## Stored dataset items
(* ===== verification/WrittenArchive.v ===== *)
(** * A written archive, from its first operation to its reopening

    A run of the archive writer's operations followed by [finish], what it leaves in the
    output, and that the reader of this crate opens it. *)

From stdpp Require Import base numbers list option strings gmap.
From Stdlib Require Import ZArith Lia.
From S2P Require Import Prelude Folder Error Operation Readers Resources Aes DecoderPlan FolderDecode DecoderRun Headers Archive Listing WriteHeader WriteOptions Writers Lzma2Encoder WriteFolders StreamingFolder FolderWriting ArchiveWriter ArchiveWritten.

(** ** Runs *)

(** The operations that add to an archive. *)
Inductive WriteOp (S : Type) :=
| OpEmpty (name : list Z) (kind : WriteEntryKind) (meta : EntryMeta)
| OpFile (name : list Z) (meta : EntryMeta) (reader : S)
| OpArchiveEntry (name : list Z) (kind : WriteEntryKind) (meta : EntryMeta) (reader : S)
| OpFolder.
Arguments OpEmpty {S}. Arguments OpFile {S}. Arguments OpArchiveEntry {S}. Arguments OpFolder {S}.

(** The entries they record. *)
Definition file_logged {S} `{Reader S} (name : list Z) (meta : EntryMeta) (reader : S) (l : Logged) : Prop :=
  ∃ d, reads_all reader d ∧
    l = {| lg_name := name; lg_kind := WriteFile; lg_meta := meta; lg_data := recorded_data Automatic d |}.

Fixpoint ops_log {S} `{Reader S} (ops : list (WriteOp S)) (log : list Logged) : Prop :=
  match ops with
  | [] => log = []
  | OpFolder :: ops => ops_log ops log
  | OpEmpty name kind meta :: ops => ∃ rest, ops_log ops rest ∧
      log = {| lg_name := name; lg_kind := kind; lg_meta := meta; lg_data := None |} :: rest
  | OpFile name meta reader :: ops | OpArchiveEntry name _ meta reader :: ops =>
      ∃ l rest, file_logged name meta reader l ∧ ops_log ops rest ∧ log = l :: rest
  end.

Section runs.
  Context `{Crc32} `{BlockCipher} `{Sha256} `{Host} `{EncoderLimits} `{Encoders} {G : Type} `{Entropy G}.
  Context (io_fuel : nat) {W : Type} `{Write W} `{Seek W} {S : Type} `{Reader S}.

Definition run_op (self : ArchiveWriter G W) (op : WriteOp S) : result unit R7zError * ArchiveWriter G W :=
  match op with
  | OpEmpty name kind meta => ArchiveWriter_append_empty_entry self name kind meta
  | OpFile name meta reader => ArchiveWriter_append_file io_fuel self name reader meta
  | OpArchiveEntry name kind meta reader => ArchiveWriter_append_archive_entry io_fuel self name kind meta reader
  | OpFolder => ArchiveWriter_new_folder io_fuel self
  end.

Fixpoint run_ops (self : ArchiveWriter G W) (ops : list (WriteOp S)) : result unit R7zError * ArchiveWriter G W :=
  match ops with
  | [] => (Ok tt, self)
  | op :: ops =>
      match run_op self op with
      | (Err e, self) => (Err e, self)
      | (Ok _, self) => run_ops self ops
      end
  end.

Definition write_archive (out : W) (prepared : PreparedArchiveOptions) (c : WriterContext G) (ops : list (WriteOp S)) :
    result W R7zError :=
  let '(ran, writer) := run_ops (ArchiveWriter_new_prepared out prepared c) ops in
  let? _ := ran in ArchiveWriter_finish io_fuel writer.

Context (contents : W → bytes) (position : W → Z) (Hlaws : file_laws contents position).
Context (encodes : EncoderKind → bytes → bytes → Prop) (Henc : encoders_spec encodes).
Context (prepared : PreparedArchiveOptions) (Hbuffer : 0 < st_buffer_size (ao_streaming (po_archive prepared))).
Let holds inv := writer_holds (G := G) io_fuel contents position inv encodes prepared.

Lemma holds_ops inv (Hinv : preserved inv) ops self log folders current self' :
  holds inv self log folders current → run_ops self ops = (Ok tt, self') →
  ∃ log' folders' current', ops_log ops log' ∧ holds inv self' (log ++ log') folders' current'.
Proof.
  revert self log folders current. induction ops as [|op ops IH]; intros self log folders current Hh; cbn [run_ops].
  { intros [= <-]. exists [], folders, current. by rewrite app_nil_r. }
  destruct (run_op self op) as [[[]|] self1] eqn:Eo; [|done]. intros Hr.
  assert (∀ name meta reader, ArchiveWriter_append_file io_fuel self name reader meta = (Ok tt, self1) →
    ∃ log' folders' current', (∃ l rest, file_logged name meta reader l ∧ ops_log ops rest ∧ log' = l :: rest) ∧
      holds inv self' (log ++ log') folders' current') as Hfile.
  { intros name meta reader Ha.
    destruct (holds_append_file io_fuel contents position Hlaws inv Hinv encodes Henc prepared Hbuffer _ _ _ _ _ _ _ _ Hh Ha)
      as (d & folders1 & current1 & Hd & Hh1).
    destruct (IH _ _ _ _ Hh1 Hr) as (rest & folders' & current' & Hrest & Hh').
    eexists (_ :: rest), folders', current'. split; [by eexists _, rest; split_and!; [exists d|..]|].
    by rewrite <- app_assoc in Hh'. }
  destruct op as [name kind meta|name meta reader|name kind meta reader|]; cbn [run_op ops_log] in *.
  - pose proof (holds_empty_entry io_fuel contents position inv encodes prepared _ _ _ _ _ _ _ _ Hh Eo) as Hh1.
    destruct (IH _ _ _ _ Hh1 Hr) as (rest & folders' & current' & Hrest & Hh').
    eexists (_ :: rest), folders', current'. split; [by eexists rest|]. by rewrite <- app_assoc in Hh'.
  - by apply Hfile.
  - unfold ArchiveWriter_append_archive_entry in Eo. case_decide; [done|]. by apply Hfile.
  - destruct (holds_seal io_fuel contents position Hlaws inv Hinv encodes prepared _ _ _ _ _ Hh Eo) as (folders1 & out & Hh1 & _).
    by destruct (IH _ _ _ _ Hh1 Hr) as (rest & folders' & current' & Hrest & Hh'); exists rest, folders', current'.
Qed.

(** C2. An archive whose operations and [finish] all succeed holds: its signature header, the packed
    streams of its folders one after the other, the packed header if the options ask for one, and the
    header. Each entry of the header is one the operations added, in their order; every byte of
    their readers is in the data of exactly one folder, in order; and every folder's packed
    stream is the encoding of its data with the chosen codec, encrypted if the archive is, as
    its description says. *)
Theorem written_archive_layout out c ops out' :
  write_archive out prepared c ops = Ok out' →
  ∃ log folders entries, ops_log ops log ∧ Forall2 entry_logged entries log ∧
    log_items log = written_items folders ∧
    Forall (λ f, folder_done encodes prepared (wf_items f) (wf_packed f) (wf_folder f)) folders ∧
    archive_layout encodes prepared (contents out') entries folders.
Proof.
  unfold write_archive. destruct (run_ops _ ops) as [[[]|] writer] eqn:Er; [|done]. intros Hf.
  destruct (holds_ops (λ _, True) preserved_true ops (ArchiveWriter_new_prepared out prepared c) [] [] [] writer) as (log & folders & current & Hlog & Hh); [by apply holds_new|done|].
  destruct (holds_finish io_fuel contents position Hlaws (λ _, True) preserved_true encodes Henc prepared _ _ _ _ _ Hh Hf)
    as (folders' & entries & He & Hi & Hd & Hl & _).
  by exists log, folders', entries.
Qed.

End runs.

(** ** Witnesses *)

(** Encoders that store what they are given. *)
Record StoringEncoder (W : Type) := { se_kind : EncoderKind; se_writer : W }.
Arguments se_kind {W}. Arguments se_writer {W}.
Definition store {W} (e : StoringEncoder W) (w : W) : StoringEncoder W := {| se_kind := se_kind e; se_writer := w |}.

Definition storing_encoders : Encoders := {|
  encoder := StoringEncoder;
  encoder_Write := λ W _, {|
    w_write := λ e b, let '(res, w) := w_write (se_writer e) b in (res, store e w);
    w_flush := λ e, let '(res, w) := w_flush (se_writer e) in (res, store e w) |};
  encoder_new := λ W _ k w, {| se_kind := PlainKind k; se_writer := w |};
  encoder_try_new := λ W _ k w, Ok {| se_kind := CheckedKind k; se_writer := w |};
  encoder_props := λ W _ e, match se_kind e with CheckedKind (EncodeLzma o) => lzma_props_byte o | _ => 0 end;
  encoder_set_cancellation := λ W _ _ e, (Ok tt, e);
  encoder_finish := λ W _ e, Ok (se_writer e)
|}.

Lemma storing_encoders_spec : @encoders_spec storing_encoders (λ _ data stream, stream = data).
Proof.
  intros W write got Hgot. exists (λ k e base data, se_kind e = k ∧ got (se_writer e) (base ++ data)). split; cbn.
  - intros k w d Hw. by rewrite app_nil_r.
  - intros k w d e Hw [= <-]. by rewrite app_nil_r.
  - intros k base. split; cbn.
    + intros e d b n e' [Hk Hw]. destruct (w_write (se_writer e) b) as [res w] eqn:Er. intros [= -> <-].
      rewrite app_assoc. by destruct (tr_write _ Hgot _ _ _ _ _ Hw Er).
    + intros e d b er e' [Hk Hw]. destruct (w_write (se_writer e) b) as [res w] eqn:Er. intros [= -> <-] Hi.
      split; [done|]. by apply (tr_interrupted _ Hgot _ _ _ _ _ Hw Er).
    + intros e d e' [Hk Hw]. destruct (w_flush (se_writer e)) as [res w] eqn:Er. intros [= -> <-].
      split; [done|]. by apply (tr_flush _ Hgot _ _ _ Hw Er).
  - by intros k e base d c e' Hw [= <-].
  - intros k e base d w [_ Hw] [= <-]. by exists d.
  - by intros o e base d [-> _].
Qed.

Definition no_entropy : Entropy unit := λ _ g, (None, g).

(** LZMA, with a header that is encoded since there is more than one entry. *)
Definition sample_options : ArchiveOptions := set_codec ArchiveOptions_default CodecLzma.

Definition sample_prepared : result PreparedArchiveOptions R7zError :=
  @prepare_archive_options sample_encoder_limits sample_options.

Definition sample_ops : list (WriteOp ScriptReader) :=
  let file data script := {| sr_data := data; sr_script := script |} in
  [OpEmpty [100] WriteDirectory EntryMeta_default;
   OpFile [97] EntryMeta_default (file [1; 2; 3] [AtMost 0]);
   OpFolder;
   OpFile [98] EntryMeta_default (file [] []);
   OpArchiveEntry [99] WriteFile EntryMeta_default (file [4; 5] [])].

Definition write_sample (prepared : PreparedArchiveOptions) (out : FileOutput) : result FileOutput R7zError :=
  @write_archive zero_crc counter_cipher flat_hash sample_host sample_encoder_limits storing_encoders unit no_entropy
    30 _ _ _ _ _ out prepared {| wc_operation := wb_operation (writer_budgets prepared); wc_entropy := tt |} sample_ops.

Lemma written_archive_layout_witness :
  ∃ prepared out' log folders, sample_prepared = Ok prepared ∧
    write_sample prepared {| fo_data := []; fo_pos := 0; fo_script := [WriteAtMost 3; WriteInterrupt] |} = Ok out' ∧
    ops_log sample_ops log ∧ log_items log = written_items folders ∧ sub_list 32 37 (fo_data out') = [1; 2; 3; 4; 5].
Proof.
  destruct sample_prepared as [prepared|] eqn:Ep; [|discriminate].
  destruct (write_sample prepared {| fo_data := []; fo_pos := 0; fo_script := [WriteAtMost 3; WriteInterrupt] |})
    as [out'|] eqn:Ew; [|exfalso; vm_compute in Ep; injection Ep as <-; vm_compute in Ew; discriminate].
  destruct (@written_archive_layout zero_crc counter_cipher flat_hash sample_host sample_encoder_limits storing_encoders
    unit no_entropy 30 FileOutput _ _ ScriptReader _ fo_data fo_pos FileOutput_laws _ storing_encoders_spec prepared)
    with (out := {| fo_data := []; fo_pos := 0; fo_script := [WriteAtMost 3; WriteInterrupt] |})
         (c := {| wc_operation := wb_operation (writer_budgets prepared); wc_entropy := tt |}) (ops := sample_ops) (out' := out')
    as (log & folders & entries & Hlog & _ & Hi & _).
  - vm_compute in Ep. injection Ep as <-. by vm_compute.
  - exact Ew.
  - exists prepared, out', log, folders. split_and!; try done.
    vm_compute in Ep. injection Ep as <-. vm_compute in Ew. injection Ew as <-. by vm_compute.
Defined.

## Assignment
Output these and nothing else: the lines from the one holding "as (log & folders & entries" through the final line of the entries above, exactly as they appear.

## Response for this exercise
    as (log & folders & entries & Hlog & _ & Hi & _).
  - vm_compute in Ep. injection Ep as <-. by vm_compute.
  - exact Ew.
  - exists prepared, out', log, folders. split_and!; try done.
    vm_compute in Ep. injection Ep as <-. vm_compute in Ew. injection Ew as <-. by vm_compute.
Defined.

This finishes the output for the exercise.